Copy the listing below line for line, from its opening line to the one with "rewrite take_ge by", both included; stop there.

=====

(** The array [a] holds the string [s]. *)
Definition holds a s : Prop := exists rest, a = s ++ 0 :: rest /\ Forall (fun c => c <> 0) s.

Lemma holds_zero n : (0 < n)%nat -> holds (replicate n 0) [].
Proof. intros Hn. destruct n as [|n]; [lia|]. by exists (replicate n 0). Qed.

Lemma strlen_holds a s : holds a s -> strlen_at a = Some (length s).
Proof.
  intros (rest & -> & Hs). induction Hs as [|c s Hc _ IH]; [done|]. simpl.
  by rewrite (proj2 (Z.eqb_neq _ _)), IH.
Qed.

Lemma str_of_holds a s : holds a s -> str_of a = Some s.
Proof.
  intros Hh. unfold str_of. rewrite (strlen_holds a s Hh). destruct Hh as (rest & -> & _). simpl.
  by rewrite take_app_length.
Qed.

Lemma strncat_holds a s src n :
  holds a s -> Forall (fun c => c <> 0) src -> 0 < n -> Z.of_nat (length src) <= n ->
  if (length s + length src <? length a)%nat
  then exists a', strncat a src n = Some a' /\ holds a' (s ++ src) /\ length a' = length a
  else strncat a src n = None.
Proof.
  intros Hh Hsrc Hn Hl. unfold strncat. rewrite (proj2 (Z.eqb_neq n 0)), (strlen_holds a s Hh) by lia.
  rewrite take_ge by lia. pose proof Hh as (rest & Ha & Hs).
  destruct (Nat.ltb_spec (length s + length src) (length a)) as [Hlt|Hge].
  - rewrite memcpy_at_ok by (rewrite ?length_app; simpl; lia). eexists. split; [done|]. split.
    + exists (drop (length src + 1) (0 :: rest)). split; [|by apply Forall_app_2].
      unfold splice. rewrite Nat2Z.id, length_app. cbn [length]. rewrite Ha, take_app_length.
      rewrite <-!app_assoc. by rewrite drop_app_add'.
    + apply splice_length; rewrite ?length_app; simpl; lia.
  - unfold memcpy_at. rewrite length_app. cbn [length]. by rewrite (proj2 (Z.leb_gt (_ + _) _)), andb_false_r by lia.
Qed.

Lemma strncats_holds a s srcs n :
  holds a s -> Forall (fun src => Forall (fun c => c <> 0) src /\ Z.of_nat (length src) <= n) srcs -> 0 < n ->
  (length s + length (concat srcs) < length a)%nat ->
  exists a', strncats a srcs n = Some a' /\ holds a' (s ++ concat srcs) /\ length a' = length a.
Proof.
  intros Hh Hsrcs Hn. revert a s Hh. induction Hsrcs as [|src srcs [Hsrc Hl] _ IH]; intros a s Hh Hlen.
  - exists a. rewrite app_nil_r. done.
  - cbn [concat] in *. rewrite length_app in Hlen.
    pose proof (strncat_holds a s src n Hh Hsrc Hn Hl) as H. rewrite (proj2 (Nat.ltb_lt _ _)) in H by lia.
    destruct H as (a1 & E1 & Hh1 & Hl1). destruct (IH a1 (s ++ src) Hh1) as (a2 & E2 & Hh2 & Hl2).
    { rewrite length_app. lia. }
    exists a2. cbn [strncats]. rewrite E1, E2. rewrite <-app_assoc in Hh2. split_and!; [done|done|lia].
Qed.

Lemma cstr_nonzero s : cstr_ok s -> Forall (fun c => c <> 0) s.
Proof. intros H. eapply Forall_impl; [exact H|]. simpl. lia. Qed.
End strings.

(** ** Numbers *)

Lemma hex_digit_ok d : 0 <= d < 16 -> 0 < hex_digit d < 256.
Proof. intros Hd. unfold hex_digit. destruct (Z.ltb_spec d 10); lia. Qed.

Lemma hex_digits_ok fuel z acc : 0 <= z -> cstr_ok acc ->
  cstr_ok (hex_digits fuel z acc) /\ (length (hex_digits fuel z acc) <= fuel + length acc)%nat.
Proof.
  revert z acc. induction fuel as [|fuel IH]; intros z acc Hz Hacc; cbn [hex_digits]; [split; [done|lia]|].
  destruct (Z.ltb_spec z 16).
  - split; [|simpl; lia]. constructor; [apply hex_digit_ok; lia|done].
  - destruct (IH (z / 16) (hex_digit (z mod 16) :: acc)) as [H1 H2].
    + apply Z.div_pos; lia.
    + constructor; [apply hex_digit_ok, Z.mod_pos_bound; lia|done].
    + split; [done|]. simpl in *. lia.
Qed.

Lemma sprintf_0x_ok z : 0 <= z -> cstr_ok (sprintf_0x z) /\ (length (sprintf_0x z) <= 10)%nat.
Proof.
  intros Hz. destruct (hex_digits_ok 8 z [] Hz) as [H1 H2]; [constructor|]. unfold sprintf_0x.
  split; [repeat (constructor; [lia|]); done|simpl in *; lia].
Qed.

(** ** The pieces of [bootargs_init] *)

(** The fields of an image are 32-bit numbers. *)
Record info_ok (i : tclinux_imginfo) : Prop := {
  io_kernel : is_u32 (kernel_off i) /\ is_u32 (kernel_size i);
  io_rootfs : is_u32 (rootfs_off i) /\ is_u32 (rootfs_size i);
  io_size : is_u32 (tclinux_size i)
}.

(** The values are strings that fit the address space. *)
Definition strings_ok (m : gmap cstr cstr) : Prop :=
  map_Forall (fun _ v => cstr_ok v /\ Z.of_nat (length v) < 2 ^ 31) m.

Definition info_text (fip : Z) (first second : option tclinux_imginfo) : cstr :=
  match first with Some i => concat (info_fields fip i) | None => [] end
  ++ match second with Some i => 44 :: concat (info_fields fip i) | None => [] end.

(** "name=value " of every variable on the list that is set. *)
Definition arg_of (m : gmap cstr cstr) (k : cstr) : cstr :=
  match m !! k with Some v => k ++ eq_str ++ v ++ space | None => [] end.

Definition arg_text (m : gmap cstr cstr) (names : list cstr) : cstr := concat (arg_of m <$> names).

Lemma info_fields_ok fip i : info_ok i ->
  Forall (fun f => cstr_ok f /\ (length f <= 10)%nat) (info_fields fip i) /\
  (length (concat (info_fields fip i)) <= 54)%nat.
Proof.
  intros [[H1 H2] [H3 H4] H5].
  assert (forall z, is_u32 z -> cstr_ok (sprintf_0x z) /\ (length (sprintf_0x z) <= 10)%nat) as Hs.
  { intros z [Hz _]. by apply sprintf_0x_ok. }
  assert (forall z, is_u32 (u32 z)) as Hu by (intros z; apply Z.mod_pos_bound; done).
  pose proof (Hs _ H5) as [C1 L1]. pose proof (Hs _ (Hu (kernel_off i + fip))) as [C2 L2].
  pose proof (Hs _ H2) as [C3 L3]. pose proof (Hs _ (Hu (rootfs_off i + fip))) as [C4 L4].
  pose proof (Hs _ H4) as [C5 L5].
  assert (cstr_ok [44]) as Cc by (apply Forall_singleton; lia).
  unfold info_fields. split.
  - repeat (apply Forall_cons_2; [split; [done|cbn [length]; lia]|]). done.
  - cbn [concat]. rewrite !length_app. cbn [length]. lia.
Qed.

Lemma fields_sources fip i n : info_ok i -> 10 <= n ->
  Forall (fun src => Forall (fun c => c <> 0) src /\ Z.of_nat (length src) <= n) (info_fields fip i).
Proof.
  intros Hi Hn. eapply Forall_impl; [apply info_fields_ok; exact Hi|]. simpl. intros f [Hf Hl].
  split; [by apply cstr_nonzero|lia].
Qed.

(** The text of the images always fits its array. *)
Lemma info_str_fits fip first second :
  (forall i, first = Some i -> info_ok i) -> (forall i, second = Some i -> info_ok i) ->
  exists a1 a2,
    match first with Some i => strncats (memset 0 info_size) (info_fields fip i) (info_size - 1)
                   | None => Some (memset 0 info_size) end = Some a1 /\
    match second with Some i => strncats a1 ([44] :: info_fields fip i) (info_size - 1)
                    | None => Some a1 end = Some a2 /\
    str_of a2 = Some (info_text fip first second).
Proof.
  intros H1 H2. assert (holds (memset 0 info_size) []) as H0 by (apply holds_zero; vm_compute; lia).
  assert (length (memset 0 info_size) = 172%nat) as Hl by done.
  assert (exists a1, match first with Some i => strncats (memset 0 info_size) (info_fields fip i) (info_size - 1)
      | None => Some (memset 0 info_size) end = Some a1 /\
    holds a1 (match first with Some i => concat (info_fields fip i) | None => [] end) /\ length a1 = 172%nat)
    as (a1 & E1 & Hh1 & Hl1).
  { destruct first as [i|]; [|by exists (memset 0 info_size)]. specialize (H1 i eq_refl).
    destruct (strncats_holds (memset 0 info_size) [] (info_fields fip i) (info_size - 1) H0) as (a1 & ? & ? & ?).
    - by apply fields_sources.
    - done.
    - destruct (info_fields_ok fip i H1). rewrite Hl. cbn [length]. lia.
    - exists a1. split_and!; [done|done|lia]. }
  exists a1. unfold info_text. set (t := match first with Some i => _ | None => [] end) in *.
  assert (length t <= 54)%nat as Ht.
  { unfold t. destruct first as [i|]; [|simpl; lia]. by destruct (info_fields_ok fip i (H1 i eq_refl)). }
  destruct second as [i|].
  - specialize (H2 i eq_refl).
    destruct (strncats_holds a1 t ([44] :: info_fields fip i) (info_size - 1) Hh1) as (a2 & E2 & Hh2 & _).
    + constructor; [split; [by apply Forall_singleton|done]|by apply fields_sources].
    + done.
    + cbn [concat]. destruct (info_fields_ok fip i H2). rewrite length_app, Hl1. cbn [length]. lia.
    + exists a2. split_and!; [done|done|]. by rewrite (str_of_holds _ _ Hh2).
  - exists a1. rewrite app_nil_r. split_and!; [done|done|]. by apply str_of_holds.
Qed.

Section init.
Context {E : Type} {HO : EnvOps E} {HL : EnvLaws E} (dram_bits : Z).
Implicit Types (s : args_st E) (m : gmap cstr cstr) (n : nat).

Lemma a_getenv_run n s m k : env_is n (a_env s) m -> cstr_ok k ->
  exists e, a_getenv k s = Done (m !! k, set_a_env e s) /\ env_is n e m.
Proof.
  intros He Hk. destruct (el_get n (a_env s) m k He Hk) as (e & Hrun & He'). exists e. split; [|done].
  by apply lift_run.
Qed.

Lemma a_setenv_run n s m k v : env_is (S n) (a_env s) m -> var_name k ->
  exists rc e m', a_setenv k v s = Done (rc, set_a_env e s) /\ env_is n e m' /\
    env_setenv k v (a_env s) = Done (rc, e) /\ set_result m k v rc m'.
Proof.
  intros He Hk. destruct (el_set n (a_env s) m k v He Hk) as (rc & e & m' & Hrun & He' & Hr).
  exists rc, e, m'. split; [|done]. by apply lift_run.
Qed.

Lemma parse_env_loop_spec n m names : strings_ok m ->
  Forall (fun k => cstr_ok k /\ Z.of_nat (length k) < 2 ^ 30) names ->
  forall s var pre, env_is n (a_env s) m -> holds var pre -> Z.of_nat (length var) = BOOTARGS_STR_MAX_LEN ->
  Z.of_nat (length pre) < BOOTARGS_STR_MAX_LEN - 1 ->
  exists e, env_is n e m /\
    if Z.of_nat (length pre + length (arg_text m names)) <? BOOTARGS_STR_MAX_LEN - 1
    then exists var', parse_env_loop names (Z.of_nat (length pre)) var s = Done ((0, var'), set_a_env e s) /\
      holds var' (pre ++ arg_text m names) /\ Z.of_nat (length var') = BOOTARGS_STR_MAX_LEN
    else exists var', parse_env_loop names (Z.of_nat (length pre)) var s = Done ((-1, var'), set_a_env e s).
Proof.
  intros Hm Hnames. unfold BOOTARGS_STR_MAX_LEN.
  induction Hnames as [|k names [Hk Hkl] _ IH]; intros s var pre He Hh Hvl Hpl.
  - exists (a_env s). split; [done|]. rewrite (proj2 (Z.ltb_lt _ _)) by (simpl; lia).
    exists var. rewrite app_nil_r. split_and!; [by destruct s|done|done].
  - destruct (a_getenv_run n s m k He Hk) as (e1 & Hget & He1). cbn [parse_env_loop].
    change (arg_text m (k :: names)) with (arg_of m k ++ arg_text m names). unfold arg_of.
    destruct (m !! k) as [v|] eqn:Hv.
    2: { destruct (IH (set_a_env e1 s) var pre He1 Hh Hvl Hpl) as (e2 & He2 & H2). exists e2. split; [done|].
         rewrite app_nil_l. destruct (_ <? _); destruct H2 as (var' & H2); exists var'; by run (exact Hget). }
    destruct (Hm k v Hv) as [Hvc Hvn].
    set (item := k ++ eq_str ++ v ++ space).
    assert (length item = length k + 1 + length v + 1)%nat as Hil.
    { unfold item. rewrite !length_app. simpl. lia. }
    assert (u32 (Z.of_nat (length pre) + (Z.of_nat (length k) + Z.of_nat (length eq_str)
      + Z.of_nat (length v) + Z.of_nat (length space))) = Z.of_nat (length (pre ++ item))) as Hu.
    { rewrite length_app, Hil. unfold u32. rewrite Z.mod_small; simpl length; lia. }
    destruct (Z.leb_spec (1024 - 1) (Z.of_nat (length (pre ++ item)))) as [Hbig|Hsmall].
    + exists e1. split; [done|]. rewrite (proj2 (Z.ltb_ge _ _)) by (rewrite !length_app in *; lia).
      exists var. run (exact Hget). rewrite Hu. by rewrite (proj2 (Z.leb_le _ _)).
    + destruct (strncats_holds var pre [k; eq_str; v; space] (1024 - 1) Hh) as (var1 & Hcat & Hh1 & Hl1).
      { rewrite length_app in Hsmall. unfold eq_str, space.
        repeat (apply Forall_cons_2; [split; [first [by apply cstr_nonzero|by apply Forall_singleton]|cbn [length]; lia]|]).
        done. }
      { done. }
      { cbn [concat]. rewrite app_nil_r. fold item. rewrite length_app in Hsmall. lia. }
      change (1024 - 1) with (BOOTARGS_STR_MAX_LEN - 1) in Hcat. cbn [concat] in Hh1. rewrite app_nil_r in Hh1. fold item in Hh1.
      destruct (IH (set_a_env e1 s) var1 (pre ++ item) He1 Hh1) as (e2 & He2 & H2); [lia|done|].
      exists e2. split; [done|].
      replace (length (pre ++ item) + length (arg_text m names))%nat
        with (length pre + length (item ++ arg_text m names))%nat in H2 by (rewrite !length_app; lia).
      destruct (_ <? _); destruct H2 as (var' & H2); exists var'; [rewrite app_assoc|];
        run (exact Hget); rewrite Hu, (proj2 (Z.leb_gt _ _)) by done; run (by rewrite Hcat); exact H2.
Qed.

=====

§ THE COMPLETED TASK
(** The array [a] holds the string [s]. *)
Definition holds a s : Prop := exists rest, a = s ++ 0 :: rest /\ Forall (fun c => c <> 0) s.

Lemma holds_zero n : (0 < n)%nat -> holds (replicate n 0) [].
Proof. intros Hn. destruct n as [|n]; [lia|]. by exists (replicate n 0). Qed.

Lemma strlen_holds a s : holds a s -> strlen_at a = Some (length s).
Proof.
  intros (rest & -> & Hs). induction Hs as [|c s Hc _ IH]; [done|]. simpl.
  by rewrite (proj2 (Z.eqb_neq _ _)), IH.
Qed.

Lemma str_of_holds a s : holds a s -> str_of a = Some s.
Proof.
  intros Hh. unfold str_of. rewrite (strlen_holds a s Hh). destruct Hh as (rest & -> & _). simpl.
  by rewrite take_app_length.
Qed.

Lemma strncat_holds a s src n :
  holds a s -> Forall (fun c => c <> 0) src -> 0 < n -> Z.of_nat (length src) <= n ->
  if (length s + length src <? length a)%nat
  then exists a', strncat a src n = Some a' /\ holds a' (s ++ src) /\ length a' = length a
  else strncat a src n = None.
Proof.
  intros Hh Hsrc Hn Hl. unfold strncat. rewrite (proj2 (Z.eqb_neq n 0)), (strlen_holds a s Hh) by lia.
  rewrite take_ge by lia. pose proof Hh as (rest & Ha & Hs).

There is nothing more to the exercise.